>>>>>

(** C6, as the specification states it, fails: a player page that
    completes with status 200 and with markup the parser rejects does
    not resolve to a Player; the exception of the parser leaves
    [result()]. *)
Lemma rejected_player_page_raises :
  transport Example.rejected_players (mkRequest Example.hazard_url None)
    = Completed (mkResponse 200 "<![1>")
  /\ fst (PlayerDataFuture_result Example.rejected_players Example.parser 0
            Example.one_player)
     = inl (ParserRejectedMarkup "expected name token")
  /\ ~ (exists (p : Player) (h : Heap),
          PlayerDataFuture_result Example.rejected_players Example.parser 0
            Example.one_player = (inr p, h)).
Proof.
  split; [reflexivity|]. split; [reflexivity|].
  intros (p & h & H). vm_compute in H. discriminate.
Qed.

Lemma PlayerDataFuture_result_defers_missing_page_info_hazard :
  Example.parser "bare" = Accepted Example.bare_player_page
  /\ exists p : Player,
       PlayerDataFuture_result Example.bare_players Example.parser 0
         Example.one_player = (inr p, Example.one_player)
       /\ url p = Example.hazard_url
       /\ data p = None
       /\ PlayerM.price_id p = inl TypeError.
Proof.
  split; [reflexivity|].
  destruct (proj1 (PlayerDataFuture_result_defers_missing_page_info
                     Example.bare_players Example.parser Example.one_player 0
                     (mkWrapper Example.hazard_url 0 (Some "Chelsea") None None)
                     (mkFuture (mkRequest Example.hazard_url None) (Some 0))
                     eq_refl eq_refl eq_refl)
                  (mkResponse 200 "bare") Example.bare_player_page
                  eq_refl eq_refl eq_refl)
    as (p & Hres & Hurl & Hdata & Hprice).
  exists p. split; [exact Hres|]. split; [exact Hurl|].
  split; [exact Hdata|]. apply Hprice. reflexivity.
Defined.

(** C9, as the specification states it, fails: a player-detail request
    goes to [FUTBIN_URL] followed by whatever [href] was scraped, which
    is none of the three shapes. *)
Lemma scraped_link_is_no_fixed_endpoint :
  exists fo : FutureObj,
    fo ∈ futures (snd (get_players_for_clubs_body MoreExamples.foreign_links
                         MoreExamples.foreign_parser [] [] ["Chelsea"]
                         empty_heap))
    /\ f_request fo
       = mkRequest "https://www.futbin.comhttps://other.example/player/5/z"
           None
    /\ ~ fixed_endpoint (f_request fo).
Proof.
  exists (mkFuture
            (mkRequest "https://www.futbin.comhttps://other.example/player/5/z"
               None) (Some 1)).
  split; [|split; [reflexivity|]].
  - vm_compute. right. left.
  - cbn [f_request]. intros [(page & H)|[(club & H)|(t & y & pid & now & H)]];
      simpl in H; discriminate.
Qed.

<<<<<

## What to produce
Lines containing the word "Hurl" must all be returned from the material above.

## Task response
    as (p & Hres & Hurl & Hdata & Hprice).
  exists p. split; [exact Hres|]. split; [exact Hurl|].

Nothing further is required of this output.